Politica – Servono (urgentemente) poeti e giornalisti
Servono, urgentemente, poeti. Poeti della politica, nella politica. Intendo persone (saccheggio blogs e dizionari) “capaci di suscitare emozioni”, “creatrici di mondi”, che sappiano “muovere l’anima di chi li ascolta alla ricerca di domande”. Penso a questo mentre, sabato scorso, guardo Don Gallo che sale su un palchetto in Piazza del Campo con i trans del Ghetto per dare il via alla festa organizzata dalla Comunità di San Benedetto. La scommessa di Don Gallo era quella “di portare persone, cittadini, turisti, residenti di ogni razza e colore, dentro al quartiere meno frequentato della città vecchia”. Questo è successo, ma la cosa più grande è stata che le persone socialmente confinate nel ghetto ne sono uscite, e che gli abitanti “di tutte le razze e colori” e, aggiungo: sessi, generi, condizioni sociali, abbigliamenti, si sono mischiati fino a mezzanotte inseguendo poesie, discussioni filosofiche di gruppo, canzoni di De Andrè e altri, musiche di ogni tipo fino al rock messo su dai ragazzi di Aut Aut.

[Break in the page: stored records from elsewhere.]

(** The same on a well-formed heap and with a timestamp that is new. *)
Lemma submit_job_state q uuid m img ty ps prio now1 now2 :
  _running q = true → (qsize q < max_queue_size q)%Z →
  queue_wf (queue q) → (∀ e, e ∈ queue q → (entry_timestamp e < now2)%Z) →
  ∃ h', submit_job q uuid m img ty ps prio now1 now2
        = (mkQueue (max_workers q) (max_queue_size q) h'
             (<[uuid := mkJob uuid m img ty ps now1 None None PENDING None None prio]> (jobs q))
             (workers q)
             (mkStats (total_jobs (stats q) + 1) (completed_jobs (stats q))
                (failed_jobs (stats q)) (queue_size (stats q)) (active_workers (stats q)))
             (_running q), Ok uuid)
        ∧ h' ≡ₚ ((- prio)%Z, now2, uuid) :: queue q ∧ queue_wf h'.
Proof.
  intros Hrun Hroom Hwf Hfresh. unfold submit_job.
  rewrite Hrun. simpl negb. cbv iota.
  rewrite bool_decide_eq_false_2 by lia.
  destruct (InferenceQueueFacts.push_wf (queue q) ((- prio)%Z, now2, uuid) Hwf
              (InferenceQueueFacts.fresh_key _ _ _ _ Hfresh))
    as (h' & Hpush & Hwf' & Hperm).
  simpl. rewrite Hpush. exists h'. unfold set_queue, set_stats, set_jobs. simpl. by rewrite Hrun.
Qed.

Non avevo mai visto nulla di simile. Solo il Suq, nel suo spazio, riesce a creare questo tipo di condivisione. Ma quel che è avvenuto sabato è avvenuto negli spazi ordinari della vita, in un quartiere. Quando Don Gallo, dopo che i trans hanno terminato di cantare Princesa, grida “W le Princese”, intende “viva la dignità delle persone, di ogni persona”. La gente capisce, applaude, si commuove. Quando dice “ Il risanamento della zona? Bene. Ma non deve essere un risanamento per la speculazione” intende che vorrebbe che lì continuassero a vivere esattamente le stesse persone che si ritrova intorno in quel momento. La gente torna ad applaudire, a commuoversi. Don Gallo sottolinea “Sono state invitate anche le autorità, gli amministratori. Speriamo che vengano”. Ma le autorità non verranno. Eppure lì andava in onda la politica, la politica ad alto livello. Solo che era la politica delle persone che si compromettono, che si muovono “in direzione ostinata e contraria” come diceva lo striscione nella “piazza senza nome”, tra macerie che nessuno ha mai rimosso. Sta di fatto che a darci l’emozione delle possibilità ancora aperte, in questa città c’è solo qualche prete un po’ eretico. Don Balletto ci ha lasciato, ci restano Don Gallo e Don Farinella. Da miscredente di sinistra mi chiedo: ma è mai possibile che per un po’ di speranza debba guardare a dei preti, per strani che siano? Che tra i politici veda solo gente povera di emozioni, povera di verità? Cosa vado cercando? Obama? Ecco, Obama. Magari anche in scala minore. Aggiungo che, oltre ai poeti, servirebbero – più modestamente – dei giornalisti. Di quel che è avvenuto sabato il TGR ha servito la solita melassa glassata che ricopre, rendendole indifferenziate, tutte le “notizie”; il Secolo XIX ha ridotto tutto a folklore; Repubblica ha speso in tutto 18 parole (di numero, incluse le particelle di congiunzione). Nessuno che sia andato a vedere, a parlare con chi c’era, a chiedergli cosa era, per lui, quel che stava vivendo.